Don’t find true contentment in anything but Christ. Don’t go to church early on Sunday just so you can have the bulk of the day for your own pleasures. Don’t allow family or money or sports or entertainment or success make you content in this world.

Church, let God decide how He will exalt your life. Listen to these words from James because he didn’t’ just make them up. He spent a lot of time with his brother, Jesus. Then he had years of pastoral experience to mull over some of the things Jesus said. Things like:

Luke 6:21 - 25 - “Blessed are you who are hungry now, for you shall be satisfied."Blessed are you who weep now, for you shall laugh. [22] "Blessed are you when people hate you and when they exclude you and revile you and spurn your name as evil, on account of the Son of Man! [23] Rejoice in that day, and leap for joy, for behold, your reward is great in heaven; for so their fathers did to the prophets. [24] "But woe to you who are rich, for you have received your consolation. [25] "Woe to you who are full now, for you shall be hungry."Woe to you who laugh now, for you shall mourn and weep.”

So here’s the deal. Are those words from Jesus positive or are they negative? Is a sermon like this harsh or is it loving? Well, you tell me. Was anybody more loving to sinners or saints than Jesus?

The real question is how do God’s greatest blessings of grace come? Remember the context verse that led into this whole passage of Scripture - James 4:6 - “But he gives more grace. Therefore it says, ‘God opposes the proud, but gives grace to the humble.”" How do we make a highway for the grace of God in our lives? Is there any issue more positive and life-giving in all the world than that?

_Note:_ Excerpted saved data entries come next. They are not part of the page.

(** Permutations of appended lists, by counting elements. *)
Ltac solve_perm :=
  match goal with
  | |- @Permutation ?A _ _ =>
    apply (proj2 (Permutation_count_occ (fun a b : A => decide (a = b)) _ _)); let x := fresh in intros x;
    repeat match goal with Hp : @Permutation A _ _ |- _ =>
      generalize (proj1 (Permutation_count_occ (fun a b : A => decide (a = b)) _ _) Hp x); clear Hp end; intros;
    rewrite ?count_occ_app in *; lia
  end.

(** Case split on the tests of the goal, with arithmetic hypotheses; a branch
    whose test contradicts the context is closed. *)
Ltac ztest :=
  match goal with
  | |- context [?a <? ?b] => destruct (Z.ltb_spec a b); try lia
  | |- context [?a <=? ?b] => destruct (Z.leb_spec a b); try lia
  | |- context [?a =? ?b] => destruct (Z.eqb_spec a b); try lia
  end.
Ltac ztests := repeat (ztest; cbn [andb orb negb]).

(** ** Generic lemmas *)

Lemma bind_ret_inv {A B} (x : outcome A) (f : A -> outcome B) b :
  x ≫= f = Ret b -> exists a, x = Ret a /\ f a = Ret b.
Proof. destruct x; cbn; try discriminate; eauto. Qed.

Lemma zlen_nonneg {A} (l : list A) : 0 <= zlen l.
Proof. unfold zlen; lia. Qed.
Lemma zlen_app {A} (l k : list A) : zlen (l ++ k) = zlen l + zlen k.
Proof. unfold zlen; rewrite length_app; lia. Qed.
Lemma zlen_cons {A} (x : A) l : zlen (x :: l) = 1 + zlen l.
Proof. unfold zlen; cbn [length]; lia. Qed.
Lemma zlen_nil {A} : zlen (@nil A) = 0.
Proof. reflexivity. Qed.
Lemma to_nat_zlen {A} (l : list A) : Z.to_nat (zlen l) = length l.
Proof. unfold zlen; lia. Qed.
#[export] Hint Rewrite @zlen_app @zlen_cons @zlen_nil : cserver.
#[export] Hint Resolve zlen_nonneg : cserver.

So, in closing, when you see those seemingly harsh words, “....Let your laughter be turned to mourning and your joy to gloom”(9), don’t see them as the prudish pronouncement of a fun-hating God. Let me give you a much better and more Biblical picture to leave church with today.

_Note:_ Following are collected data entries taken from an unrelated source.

Lemma amf_decode_string_safe d data len st t hi :
  bytes_ok d -> readable d data len -> load d data = Ret t -> i8 t = amf_code amf_string ->
  data + len <= hi -> refs_ok hi st -> cur_ref st < 1024 ->
  exists s o st', amf_decode_string d data len true st = Ret (s, o, st')
    /\ 0 <= s <= len /\ from_option (slice_ok hi) True o /\ refs_ok hi st'
    /\ (st' = st \/ (2 <= s /\ cur_ref st' = cur_ref st + 1)).
Proof.
  intros Hb (? & ? & ?) Ht Hc Hhi Hst Hcur. unfold amf_decode_string, DATA_POP. rewrite Ht.
  destruct (Z.eqb_spec len 0).
  { do 3 eexists; split; [reflexivity|]. split; [lia|]. split; [apply empty_slice_ok|auto]. }
  cbn [mbind outcome_bind]. rewrite Hc, Z.eqb_refl. cbn [c_assert mbind outcome_bind]. ztests.
  case_u29 Hb.
  { do 3 eexists; split; [reflexivity|]. split; [lia|]. split; [apply empty_slice_ok|auto]. }
  destruct (Z.eqb_spec x 0); [lia|]. destruct (Z.ltb_spec (len - 1) x); [lia|].
  pose proof (half_range x0 ltac:(lia)) as Hh. pose proof Hst as (Hlen & Hcr & Hent).
  destruct (Z.land x0 1 =? 0).
  - destruct (Z.leb_spec (cur_ref st) (Z.shiftr x0 1)).
    { do 3 eexists; split; [reflexivity|]. split; [lia|]. split; [apply empty_slice_ok|auto]. }
    destruct (string_ref st !! Z.to_nat (Z.shiftr x0 1)) as [[p l]|] eqn:E;
      [|apply lookup_ge_None_1 in E; lia].
    cbn [deref mbind outcome_bind]. do 3 eexists. split; [reflexivity|]. split; [lia|].
    split; [|auto]. cbn. eapply Hent; [|exact E]. lia.
  - destruct (Z.ltb_spec (len - 1 - x) (Z.shiftr x0 1)).
    { do 3 eexists; split; [reflexivity|]. split; [lia|]. split; [exact I|auto]. }
    destruct (string_ref st !! Z.to_nat (cur_ref st)) eqn:E; [|apply lookup_ge_None_1 in E; lia].
    cbn [deref mbind outcome_bind].
    assert (Hnew : slice_ok hi (mk_slice (Some (data + 1 + x)) (Z.shiftr x0 1)))
      by (unfold slice_ok; cbn; lia).
    do 3 eexists. split; [reflexivity|]. split; [lia|]. split; [exact Hnew|].
    rewrite u32_small by lia. split; [|cbn; lia].
    split; cbn [string_ref cur_ref]; [now rewrite length_insert|]. split; [lia|].
    intros i q l Hi. destruct (Z.eq_dec i (cur_ref st)) as [->|].
    + rewrite list_lookup_insert_eq by lia. intros [= <- <-]. exact Hnew.
    + rewrite list_lookup_insert_ne by lia. intros Hl. eapply Hent; [|exact Hl]. lia.
Qed.

(** ** Signed integers and doubles *)

Lemma S2UInt29_val i :
  -0x10000000 <= i <= 0xFFFFFFF -> S2UInt29 i = Ret (if i <? 0 then 2 ^ 29 + i else i).
Proof.
  intros Hi. unfold S2UInt29. destruct (Z.ltb_spec 0xFFFFFFF i); [lia|].
  destruct (Z.ltb_spec i (-0x10000000)); [lia|]. cbn [orb negb c_assert mbind outcome_bind].
  f_equal. change (Z.shiftr 0x80000000 3) with (2 ^ 28).
  change 0xFFFFFFF with (2 ^ 28 - 1). rewrite land_ones_mod, land_pow2 by lia.
  rewrite Z.lor_comm, lor_mul_pow2_add by (try apply Z.mod_pos_bound; lia).
  unfold u32. destruct (Z.ltb_spec i 0); Z.div_mod_to_equations; lia.
Qed.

Think of Peter. Think of Peter after he denied Jesus three times. Think of Peter who knows he just betrayed - betrayed as surely and painfully as did Judas - His Lord. He couldn’t just shake that failure off. He stopped everything else, cancelled every other appointment, turned off the TV, turned off his smart-phone, silenced his twitter account, and he found a good place to weep, mourn, and wail.

Then Jesus - the resurrected, all-powerful Lord - comes to Peter and exalts him. O how Jesus loves lifting up the repentant! How He loves to help and elevate those who are contrite and broken.

This message is hard for us to receive. Ironically, it’s the church that has made it hard for people to be exalted by God because it’s the church that has trained us that everything must be up and light and positive. But if you can get past all the trends and the hype, there is still a sure-fire way to come home again. Give this process time. And give this process silence. Draw near with tears. Let God exalt your repentant, broken heart.